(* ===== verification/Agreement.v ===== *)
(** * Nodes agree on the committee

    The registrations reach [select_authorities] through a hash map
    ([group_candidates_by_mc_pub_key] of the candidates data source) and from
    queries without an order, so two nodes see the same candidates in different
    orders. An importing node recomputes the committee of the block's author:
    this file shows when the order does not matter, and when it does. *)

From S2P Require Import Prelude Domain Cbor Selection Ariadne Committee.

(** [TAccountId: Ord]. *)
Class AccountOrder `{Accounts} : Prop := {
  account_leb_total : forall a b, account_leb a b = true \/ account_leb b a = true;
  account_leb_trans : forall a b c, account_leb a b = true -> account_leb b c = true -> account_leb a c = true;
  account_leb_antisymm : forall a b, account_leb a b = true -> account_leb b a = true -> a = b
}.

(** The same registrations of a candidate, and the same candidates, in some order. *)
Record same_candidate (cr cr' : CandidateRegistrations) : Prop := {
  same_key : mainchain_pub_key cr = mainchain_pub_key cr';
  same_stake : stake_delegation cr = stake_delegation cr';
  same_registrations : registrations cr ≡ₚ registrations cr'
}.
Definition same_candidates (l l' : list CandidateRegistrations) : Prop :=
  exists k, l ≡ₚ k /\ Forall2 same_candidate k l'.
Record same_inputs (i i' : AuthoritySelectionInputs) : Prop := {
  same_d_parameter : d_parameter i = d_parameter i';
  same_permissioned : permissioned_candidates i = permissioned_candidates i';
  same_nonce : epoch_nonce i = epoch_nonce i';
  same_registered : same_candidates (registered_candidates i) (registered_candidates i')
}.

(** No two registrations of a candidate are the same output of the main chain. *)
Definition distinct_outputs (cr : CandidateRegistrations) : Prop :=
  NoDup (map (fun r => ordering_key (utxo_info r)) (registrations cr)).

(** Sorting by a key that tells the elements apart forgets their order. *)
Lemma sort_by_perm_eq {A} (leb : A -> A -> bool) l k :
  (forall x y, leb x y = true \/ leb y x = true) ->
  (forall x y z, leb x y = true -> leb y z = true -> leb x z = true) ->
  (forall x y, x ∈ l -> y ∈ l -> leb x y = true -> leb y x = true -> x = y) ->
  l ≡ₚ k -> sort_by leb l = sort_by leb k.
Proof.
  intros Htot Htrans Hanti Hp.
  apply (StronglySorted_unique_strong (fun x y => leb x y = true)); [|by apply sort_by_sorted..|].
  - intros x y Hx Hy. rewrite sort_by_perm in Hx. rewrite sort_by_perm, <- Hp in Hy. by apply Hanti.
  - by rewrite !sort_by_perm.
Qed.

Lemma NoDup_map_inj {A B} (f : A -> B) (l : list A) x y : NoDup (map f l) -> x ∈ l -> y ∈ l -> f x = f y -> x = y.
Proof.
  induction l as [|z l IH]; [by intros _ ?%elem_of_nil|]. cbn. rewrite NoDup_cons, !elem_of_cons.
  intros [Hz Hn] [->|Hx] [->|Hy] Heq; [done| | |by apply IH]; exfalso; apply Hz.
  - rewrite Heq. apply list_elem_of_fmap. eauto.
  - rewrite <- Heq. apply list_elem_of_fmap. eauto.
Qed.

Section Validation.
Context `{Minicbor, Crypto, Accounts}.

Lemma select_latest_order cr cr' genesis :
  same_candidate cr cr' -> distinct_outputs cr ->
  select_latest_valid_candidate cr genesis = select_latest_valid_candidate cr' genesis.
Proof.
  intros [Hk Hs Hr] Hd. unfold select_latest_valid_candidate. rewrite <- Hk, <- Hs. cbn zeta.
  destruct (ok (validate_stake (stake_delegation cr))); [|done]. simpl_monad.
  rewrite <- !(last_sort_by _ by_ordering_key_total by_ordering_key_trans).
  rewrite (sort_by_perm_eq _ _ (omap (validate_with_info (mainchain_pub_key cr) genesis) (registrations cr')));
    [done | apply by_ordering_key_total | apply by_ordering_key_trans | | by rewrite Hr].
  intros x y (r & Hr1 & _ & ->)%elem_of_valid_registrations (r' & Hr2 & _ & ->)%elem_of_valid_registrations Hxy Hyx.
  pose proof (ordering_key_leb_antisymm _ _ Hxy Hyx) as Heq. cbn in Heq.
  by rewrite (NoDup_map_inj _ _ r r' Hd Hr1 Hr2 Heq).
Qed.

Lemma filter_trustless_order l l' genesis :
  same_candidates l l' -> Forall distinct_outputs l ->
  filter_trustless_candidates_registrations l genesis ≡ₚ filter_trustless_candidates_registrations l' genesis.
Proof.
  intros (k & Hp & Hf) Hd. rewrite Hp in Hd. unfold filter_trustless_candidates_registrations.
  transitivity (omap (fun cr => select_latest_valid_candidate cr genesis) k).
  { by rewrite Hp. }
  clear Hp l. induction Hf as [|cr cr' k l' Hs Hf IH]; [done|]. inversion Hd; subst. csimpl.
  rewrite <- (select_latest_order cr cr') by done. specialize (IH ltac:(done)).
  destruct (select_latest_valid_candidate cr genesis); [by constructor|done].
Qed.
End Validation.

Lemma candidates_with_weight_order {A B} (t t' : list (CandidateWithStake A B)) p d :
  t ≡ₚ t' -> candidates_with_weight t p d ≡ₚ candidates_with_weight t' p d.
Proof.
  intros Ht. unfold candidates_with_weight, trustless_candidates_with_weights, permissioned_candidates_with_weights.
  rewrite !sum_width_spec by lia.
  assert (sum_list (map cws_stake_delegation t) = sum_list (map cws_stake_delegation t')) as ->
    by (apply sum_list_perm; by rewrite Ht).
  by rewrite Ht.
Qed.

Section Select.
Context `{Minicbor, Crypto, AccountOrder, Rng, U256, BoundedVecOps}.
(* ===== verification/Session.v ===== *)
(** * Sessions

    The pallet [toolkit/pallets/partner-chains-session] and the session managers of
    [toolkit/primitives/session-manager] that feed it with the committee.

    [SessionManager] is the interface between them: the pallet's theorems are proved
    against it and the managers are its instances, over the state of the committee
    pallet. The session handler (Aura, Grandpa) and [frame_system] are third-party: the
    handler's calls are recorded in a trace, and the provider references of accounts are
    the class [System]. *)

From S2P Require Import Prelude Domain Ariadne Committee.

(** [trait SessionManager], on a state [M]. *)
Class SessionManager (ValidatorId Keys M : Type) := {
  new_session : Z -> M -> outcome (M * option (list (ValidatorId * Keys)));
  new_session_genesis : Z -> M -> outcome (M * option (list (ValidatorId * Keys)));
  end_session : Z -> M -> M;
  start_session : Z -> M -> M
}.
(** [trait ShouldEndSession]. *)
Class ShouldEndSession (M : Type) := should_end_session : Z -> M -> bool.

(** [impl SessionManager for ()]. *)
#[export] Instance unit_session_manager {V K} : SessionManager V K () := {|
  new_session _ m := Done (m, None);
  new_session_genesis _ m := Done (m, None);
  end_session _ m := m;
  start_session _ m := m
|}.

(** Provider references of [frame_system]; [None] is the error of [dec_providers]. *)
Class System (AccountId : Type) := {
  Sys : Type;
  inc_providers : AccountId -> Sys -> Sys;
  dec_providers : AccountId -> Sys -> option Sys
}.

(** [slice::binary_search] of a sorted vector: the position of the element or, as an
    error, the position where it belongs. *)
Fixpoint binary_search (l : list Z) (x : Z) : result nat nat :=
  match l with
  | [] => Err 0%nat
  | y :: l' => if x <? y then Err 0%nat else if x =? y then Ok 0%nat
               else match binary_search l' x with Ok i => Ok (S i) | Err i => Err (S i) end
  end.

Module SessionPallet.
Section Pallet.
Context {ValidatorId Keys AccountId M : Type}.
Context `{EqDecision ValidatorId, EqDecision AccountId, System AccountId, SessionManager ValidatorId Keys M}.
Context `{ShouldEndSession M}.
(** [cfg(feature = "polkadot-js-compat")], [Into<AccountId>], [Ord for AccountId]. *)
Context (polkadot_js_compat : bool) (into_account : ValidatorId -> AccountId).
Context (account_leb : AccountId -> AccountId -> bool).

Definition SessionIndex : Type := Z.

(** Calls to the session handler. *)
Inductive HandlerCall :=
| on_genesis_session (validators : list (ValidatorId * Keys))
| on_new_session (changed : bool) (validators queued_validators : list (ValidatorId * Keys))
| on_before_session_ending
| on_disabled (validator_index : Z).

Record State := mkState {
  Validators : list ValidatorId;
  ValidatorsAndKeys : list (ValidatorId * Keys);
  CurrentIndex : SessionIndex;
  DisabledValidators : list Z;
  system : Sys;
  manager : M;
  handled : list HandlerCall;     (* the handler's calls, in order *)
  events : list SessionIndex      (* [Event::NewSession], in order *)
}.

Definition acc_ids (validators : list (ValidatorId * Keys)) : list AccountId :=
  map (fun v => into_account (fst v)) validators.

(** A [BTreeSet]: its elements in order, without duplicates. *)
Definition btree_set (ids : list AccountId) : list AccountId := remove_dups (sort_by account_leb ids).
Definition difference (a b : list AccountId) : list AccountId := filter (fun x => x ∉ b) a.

--

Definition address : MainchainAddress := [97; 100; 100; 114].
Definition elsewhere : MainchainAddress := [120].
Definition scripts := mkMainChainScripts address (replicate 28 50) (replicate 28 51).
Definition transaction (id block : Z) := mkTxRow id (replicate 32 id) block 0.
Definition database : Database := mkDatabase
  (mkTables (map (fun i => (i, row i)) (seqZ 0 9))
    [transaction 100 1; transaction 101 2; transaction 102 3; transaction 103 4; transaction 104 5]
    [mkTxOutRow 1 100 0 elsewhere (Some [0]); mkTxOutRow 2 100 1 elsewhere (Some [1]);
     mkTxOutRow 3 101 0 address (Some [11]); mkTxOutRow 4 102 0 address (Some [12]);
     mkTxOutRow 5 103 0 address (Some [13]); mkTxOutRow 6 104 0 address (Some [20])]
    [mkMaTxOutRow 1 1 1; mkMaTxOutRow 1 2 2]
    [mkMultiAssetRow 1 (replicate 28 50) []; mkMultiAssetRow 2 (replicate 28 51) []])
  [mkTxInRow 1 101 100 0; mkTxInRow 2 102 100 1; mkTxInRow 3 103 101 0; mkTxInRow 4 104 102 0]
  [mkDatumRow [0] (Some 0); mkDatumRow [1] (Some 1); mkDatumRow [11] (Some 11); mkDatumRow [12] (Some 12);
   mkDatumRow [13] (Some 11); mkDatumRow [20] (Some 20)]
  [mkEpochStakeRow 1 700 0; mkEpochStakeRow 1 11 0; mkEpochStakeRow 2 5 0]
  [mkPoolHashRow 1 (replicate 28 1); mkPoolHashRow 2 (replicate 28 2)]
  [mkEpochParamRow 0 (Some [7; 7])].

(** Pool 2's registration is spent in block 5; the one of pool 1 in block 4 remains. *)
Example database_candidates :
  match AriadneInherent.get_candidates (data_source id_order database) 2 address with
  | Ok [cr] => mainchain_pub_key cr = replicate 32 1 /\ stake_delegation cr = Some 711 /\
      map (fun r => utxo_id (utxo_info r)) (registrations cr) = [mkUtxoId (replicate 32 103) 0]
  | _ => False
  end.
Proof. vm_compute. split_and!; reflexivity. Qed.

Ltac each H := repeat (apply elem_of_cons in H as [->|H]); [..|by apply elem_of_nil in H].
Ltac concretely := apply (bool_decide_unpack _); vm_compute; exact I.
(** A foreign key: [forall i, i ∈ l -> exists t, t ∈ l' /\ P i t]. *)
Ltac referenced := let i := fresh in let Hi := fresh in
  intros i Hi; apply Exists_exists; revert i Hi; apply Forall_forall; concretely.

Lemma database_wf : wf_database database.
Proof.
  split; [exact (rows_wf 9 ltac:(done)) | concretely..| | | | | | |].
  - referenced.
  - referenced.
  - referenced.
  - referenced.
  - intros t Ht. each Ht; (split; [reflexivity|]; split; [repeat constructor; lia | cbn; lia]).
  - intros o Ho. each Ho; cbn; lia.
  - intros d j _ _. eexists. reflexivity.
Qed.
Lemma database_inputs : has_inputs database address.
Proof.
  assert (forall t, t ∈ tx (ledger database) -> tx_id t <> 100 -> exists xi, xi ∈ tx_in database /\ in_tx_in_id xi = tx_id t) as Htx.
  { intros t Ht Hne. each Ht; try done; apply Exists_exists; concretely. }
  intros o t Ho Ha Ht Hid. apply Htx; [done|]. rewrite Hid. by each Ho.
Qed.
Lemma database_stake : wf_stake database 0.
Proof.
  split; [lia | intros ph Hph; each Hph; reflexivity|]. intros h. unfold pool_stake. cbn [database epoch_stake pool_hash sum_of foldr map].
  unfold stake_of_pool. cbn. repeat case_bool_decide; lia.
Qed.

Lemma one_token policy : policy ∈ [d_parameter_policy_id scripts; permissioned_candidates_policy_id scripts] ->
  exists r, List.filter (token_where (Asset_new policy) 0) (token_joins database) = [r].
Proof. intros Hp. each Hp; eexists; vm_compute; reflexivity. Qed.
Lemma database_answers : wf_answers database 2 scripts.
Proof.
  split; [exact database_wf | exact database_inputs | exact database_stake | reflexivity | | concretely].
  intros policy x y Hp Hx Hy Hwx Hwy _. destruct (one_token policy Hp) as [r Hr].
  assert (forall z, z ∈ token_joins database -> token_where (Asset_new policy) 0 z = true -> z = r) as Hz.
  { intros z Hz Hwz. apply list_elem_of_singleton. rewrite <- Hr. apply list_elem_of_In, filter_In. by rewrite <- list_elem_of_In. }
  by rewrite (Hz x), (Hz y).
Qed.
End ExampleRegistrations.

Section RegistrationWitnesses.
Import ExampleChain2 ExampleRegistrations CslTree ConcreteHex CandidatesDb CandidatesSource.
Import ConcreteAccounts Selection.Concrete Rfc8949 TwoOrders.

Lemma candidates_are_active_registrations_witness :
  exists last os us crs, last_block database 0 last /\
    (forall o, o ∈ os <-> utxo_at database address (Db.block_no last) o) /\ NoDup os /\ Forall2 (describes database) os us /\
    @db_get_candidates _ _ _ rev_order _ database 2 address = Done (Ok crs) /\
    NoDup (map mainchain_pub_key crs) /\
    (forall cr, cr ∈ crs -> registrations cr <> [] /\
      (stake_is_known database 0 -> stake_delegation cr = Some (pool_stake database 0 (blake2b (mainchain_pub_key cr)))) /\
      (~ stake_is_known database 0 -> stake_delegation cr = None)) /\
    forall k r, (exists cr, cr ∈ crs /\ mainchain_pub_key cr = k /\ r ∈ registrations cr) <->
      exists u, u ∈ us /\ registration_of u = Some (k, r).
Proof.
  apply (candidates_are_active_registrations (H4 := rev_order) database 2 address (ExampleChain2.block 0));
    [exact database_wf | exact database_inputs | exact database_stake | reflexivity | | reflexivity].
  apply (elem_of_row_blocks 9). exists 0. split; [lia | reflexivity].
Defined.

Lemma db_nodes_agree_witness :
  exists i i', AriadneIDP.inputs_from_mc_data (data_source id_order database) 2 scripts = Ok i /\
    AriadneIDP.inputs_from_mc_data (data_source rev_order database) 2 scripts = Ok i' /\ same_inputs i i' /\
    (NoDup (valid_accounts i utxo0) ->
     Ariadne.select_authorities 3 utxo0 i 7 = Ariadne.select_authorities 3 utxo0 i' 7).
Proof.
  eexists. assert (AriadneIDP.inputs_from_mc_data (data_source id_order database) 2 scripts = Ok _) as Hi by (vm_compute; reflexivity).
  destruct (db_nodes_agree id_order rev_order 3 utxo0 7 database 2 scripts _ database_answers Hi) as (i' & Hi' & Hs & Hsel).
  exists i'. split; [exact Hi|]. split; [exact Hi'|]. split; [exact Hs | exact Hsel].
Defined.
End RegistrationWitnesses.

...

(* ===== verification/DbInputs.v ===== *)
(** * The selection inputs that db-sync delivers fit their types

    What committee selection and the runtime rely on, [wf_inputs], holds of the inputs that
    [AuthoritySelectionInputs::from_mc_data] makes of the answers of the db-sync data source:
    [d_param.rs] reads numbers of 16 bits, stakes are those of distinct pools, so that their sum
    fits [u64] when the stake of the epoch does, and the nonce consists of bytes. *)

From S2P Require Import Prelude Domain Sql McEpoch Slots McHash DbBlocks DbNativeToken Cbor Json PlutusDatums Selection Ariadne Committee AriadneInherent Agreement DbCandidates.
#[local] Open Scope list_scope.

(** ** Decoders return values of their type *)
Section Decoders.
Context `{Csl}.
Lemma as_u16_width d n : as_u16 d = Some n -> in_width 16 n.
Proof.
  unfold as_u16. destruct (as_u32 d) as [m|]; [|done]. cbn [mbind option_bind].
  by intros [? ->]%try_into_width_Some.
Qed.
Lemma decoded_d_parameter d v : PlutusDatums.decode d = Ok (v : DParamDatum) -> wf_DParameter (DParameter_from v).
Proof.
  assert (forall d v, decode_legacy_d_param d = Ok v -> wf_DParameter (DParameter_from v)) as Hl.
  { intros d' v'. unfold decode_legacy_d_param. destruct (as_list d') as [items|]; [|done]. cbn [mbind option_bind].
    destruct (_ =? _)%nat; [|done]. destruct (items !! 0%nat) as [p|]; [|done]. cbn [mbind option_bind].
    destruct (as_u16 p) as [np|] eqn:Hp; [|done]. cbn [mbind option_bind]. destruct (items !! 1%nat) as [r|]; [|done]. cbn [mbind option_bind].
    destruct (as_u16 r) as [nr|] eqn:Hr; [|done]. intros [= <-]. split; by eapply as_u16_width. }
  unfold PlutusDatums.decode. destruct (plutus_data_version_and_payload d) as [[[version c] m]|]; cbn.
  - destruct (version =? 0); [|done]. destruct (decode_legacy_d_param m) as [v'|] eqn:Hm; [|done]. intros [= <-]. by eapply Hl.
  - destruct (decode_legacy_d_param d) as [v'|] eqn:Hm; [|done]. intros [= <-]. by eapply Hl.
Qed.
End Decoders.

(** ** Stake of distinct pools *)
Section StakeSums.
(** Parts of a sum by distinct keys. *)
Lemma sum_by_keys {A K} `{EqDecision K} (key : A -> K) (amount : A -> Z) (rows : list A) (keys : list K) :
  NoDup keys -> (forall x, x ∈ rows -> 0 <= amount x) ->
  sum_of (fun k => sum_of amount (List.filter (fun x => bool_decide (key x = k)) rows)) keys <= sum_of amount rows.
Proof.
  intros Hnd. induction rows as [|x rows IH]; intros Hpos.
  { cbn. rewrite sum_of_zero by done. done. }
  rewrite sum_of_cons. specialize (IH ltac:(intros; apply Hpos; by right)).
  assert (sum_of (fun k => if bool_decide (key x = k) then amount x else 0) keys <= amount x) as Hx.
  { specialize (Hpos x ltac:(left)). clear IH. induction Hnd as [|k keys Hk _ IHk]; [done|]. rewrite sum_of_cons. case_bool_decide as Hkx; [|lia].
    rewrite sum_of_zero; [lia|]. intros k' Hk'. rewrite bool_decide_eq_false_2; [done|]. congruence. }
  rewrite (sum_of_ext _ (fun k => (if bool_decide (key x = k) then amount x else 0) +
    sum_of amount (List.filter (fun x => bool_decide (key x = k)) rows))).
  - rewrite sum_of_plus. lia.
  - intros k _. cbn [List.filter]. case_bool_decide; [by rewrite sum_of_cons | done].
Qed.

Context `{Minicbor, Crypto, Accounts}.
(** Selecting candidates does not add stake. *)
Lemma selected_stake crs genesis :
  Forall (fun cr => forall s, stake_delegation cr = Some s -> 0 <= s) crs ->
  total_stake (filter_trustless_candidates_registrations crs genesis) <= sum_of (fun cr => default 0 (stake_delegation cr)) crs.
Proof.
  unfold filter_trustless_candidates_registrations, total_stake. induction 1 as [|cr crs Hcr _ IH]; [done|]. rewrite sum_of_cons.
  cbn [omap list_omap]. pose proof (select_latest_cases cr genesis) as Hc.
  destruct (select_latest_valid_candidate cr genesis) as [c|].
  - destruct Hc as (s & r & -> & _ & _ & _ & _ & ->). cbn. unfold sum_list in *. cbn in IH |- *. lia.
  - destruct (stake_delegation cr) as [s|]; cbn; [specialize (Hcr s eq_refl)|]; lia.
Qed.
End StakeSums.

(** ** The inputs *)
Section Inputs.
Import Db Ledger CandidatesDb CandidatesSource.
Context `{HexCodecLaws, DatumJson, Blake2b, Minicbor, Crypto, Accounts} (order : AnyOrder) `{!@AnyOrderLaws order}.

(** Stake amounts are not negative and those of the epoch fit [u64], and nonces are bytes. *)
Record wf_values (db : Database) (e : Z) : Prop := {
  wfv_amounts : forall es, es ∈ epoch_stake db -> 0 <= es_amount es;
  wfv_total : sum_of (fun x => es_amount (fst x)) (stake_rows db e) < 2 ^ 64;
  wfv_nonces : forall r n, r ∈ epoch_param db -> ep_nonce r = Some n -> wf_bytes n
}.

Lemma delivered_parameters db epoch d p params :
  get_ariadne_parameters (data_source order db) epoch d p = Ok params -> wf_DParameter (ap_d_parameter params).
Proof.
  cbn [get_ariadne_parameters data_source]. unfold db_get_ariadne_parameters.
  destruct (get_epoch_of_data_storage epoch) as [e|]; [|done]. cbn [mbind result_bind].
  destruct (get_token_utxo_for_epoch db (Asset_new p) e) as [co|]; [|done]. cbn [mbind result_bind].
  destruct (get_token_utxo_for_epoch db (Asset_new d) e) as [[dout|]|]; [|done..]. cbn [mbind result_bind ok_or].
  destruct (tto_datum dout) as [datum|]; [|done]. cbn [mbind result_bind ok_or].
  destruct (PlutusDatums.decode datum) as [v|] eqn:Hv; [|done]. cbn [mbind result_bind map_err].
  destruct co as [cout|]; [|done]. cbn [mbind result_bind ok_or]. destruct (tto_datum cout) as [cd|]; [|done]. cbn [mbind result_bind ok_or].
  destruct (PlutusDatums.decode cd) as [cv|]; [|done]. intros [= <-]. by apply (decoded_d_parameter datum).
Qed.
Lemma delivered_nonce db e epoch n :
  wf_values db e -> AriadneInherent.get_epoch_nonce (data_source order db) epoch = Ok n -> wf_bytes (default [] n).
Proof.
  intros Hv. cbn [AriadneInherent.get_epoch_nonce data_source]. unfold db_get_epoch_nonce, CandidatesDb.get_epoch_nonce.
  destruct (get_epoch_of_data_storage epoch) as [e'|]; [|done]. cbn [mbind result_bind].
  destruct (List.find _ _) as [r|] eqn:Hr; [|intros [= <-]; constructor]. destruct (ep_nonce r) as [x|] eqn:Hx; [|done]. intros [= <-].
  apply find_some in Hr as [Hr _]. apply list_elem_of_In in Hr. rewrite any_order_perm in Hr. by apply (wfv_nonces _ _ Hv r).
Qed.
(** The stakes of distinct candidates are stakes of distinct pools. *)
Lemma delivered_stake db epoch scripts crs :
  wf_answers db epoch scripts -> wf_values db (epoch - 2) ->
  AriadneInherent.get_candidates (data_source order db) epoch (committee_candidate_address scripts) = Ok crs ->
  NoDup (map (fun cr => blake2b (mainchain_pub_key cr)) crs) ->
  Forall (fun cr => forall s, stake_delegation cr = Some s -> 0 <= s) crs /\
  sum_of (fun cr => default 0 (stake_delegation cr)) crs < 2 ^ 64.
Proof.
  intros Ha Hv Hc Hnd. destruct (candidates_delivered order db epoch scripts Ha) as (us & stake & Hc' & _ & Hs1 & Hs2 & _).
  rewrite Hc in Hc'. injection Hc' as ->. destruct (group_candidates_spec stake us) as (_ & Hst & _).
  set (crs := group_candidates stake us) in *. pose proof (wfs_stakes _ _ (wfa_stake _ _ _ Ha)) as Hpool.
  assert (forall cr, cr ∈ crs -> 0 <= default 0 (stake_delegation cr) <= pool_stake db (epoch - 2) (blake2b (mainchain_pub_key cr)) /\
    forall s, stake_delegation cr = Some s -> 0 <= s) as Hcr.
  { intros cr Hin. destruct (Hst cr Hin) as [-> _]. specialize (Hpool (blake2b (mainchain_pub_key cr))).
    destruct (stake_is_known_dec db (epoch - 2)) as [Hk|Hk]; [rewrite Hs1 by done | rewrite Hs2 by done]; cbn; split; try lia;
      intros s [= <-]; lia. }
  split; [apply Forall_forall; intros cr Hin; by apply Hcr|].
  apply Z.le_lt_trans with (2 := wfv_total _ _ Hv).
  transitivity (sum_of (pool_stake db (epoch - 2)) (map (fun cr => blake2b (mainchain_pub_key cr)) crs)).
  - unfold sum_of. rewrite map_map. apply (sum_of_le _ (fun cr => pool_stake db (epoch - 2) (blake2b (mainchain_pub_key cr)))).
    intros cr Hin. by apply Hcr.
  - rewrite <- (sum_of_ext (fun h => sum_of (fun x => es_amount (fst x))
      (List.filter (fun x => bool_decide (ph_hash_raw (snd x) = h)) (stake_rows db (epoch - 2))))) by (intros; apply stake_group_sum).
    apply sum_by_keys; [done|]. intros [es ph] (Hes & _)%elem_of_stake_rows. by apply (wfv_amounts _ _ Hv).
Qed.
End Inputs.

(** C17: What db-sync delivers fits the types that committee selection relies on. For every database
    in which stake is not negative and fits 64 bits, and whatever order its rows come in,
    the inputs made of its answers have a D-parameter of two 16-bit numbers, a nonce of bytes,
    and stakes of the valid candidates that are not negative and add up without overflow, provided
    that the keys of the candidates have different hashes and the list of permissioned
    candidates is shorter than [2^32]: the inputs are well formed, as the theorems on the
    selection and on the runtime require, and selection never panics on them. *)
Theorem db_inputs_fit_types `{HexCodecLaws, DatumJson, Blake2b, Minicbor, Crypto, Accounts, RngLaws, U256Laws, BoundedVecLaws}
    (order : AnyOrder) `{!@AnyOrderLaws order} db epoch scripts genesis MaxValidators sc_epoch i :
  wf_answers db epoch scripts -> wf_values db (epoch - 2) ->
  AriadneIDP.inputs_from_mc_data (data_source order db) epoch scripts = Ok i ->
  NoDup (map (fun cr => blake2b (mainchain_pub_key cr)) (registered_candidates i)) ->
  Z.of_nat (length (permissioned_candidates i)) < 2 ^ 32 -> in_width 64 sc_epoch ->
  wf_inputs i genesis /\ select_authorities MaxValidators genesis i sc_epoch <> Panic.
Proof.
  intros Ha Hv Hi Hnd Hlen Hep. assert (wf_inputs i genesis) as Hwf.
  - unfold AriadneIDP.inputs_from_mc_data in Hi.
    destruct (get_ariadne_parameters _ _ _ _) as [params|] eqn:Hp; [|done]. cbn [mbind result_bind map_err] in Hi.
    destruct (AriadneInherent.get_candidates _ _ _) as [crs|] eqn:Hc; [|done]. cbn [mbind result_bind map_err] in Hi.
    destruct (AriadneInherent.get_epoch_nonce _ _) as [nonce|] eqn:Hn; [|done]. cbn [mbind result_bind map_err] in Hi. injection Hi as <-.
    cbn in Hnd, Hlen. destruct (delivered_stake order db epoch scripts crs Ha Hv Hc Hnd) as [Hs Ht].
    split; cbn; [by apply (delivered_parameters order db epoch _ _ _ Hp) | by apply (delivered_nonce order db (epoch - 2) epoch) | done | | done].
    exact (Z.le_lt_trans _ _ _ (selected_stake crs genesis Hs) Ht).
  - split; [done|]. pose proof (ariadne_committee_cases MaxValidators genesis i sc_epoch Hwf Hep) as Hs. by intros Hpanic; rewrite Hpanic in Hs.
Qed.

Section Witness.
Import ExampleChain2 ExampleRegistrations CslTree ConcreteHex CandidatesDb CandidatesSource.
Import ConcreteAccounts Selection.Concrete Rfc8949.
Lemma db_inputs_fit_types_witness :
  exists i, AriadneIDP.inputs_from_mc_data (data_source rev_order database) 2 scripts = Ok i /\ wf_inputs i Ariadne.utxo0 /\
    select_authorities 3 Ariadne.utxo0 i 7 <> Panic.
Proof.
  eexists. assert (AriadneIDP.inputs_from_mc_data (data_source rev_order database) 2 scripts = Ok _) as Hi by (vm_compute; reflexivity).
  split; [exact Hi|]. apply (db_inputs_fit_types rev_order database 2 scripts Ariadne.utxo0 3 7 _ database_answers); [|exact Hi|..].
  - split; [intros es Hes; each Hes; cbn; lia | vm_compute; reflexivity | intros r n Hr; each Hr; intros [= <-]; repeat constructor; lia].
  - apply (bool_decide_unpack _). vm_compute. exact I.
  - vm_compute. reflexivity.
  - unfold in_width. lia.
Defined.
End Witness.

--- What you should do ---
Of all the entries above, retype exactly the lines from the line with "Definition acc_ids (validators" to the line with "Definition difference (a", both included, and no others.

--- Finished exercise ---
Definition acc_ids (validators : list (ValidatorId * Keys)) : list AccountId :=
  map (fun v => into_account (fst v)) validators.

(** A [BTreeSet]: its elements in order, without duplicates. *)
Definition btree_set (ids : list AccountId) : list AccountId := remove_dups (sort_by account_leb ids).
Definition difference (a b : list AccountId) : list AccountId := filter (fun x => x ∉ b) a.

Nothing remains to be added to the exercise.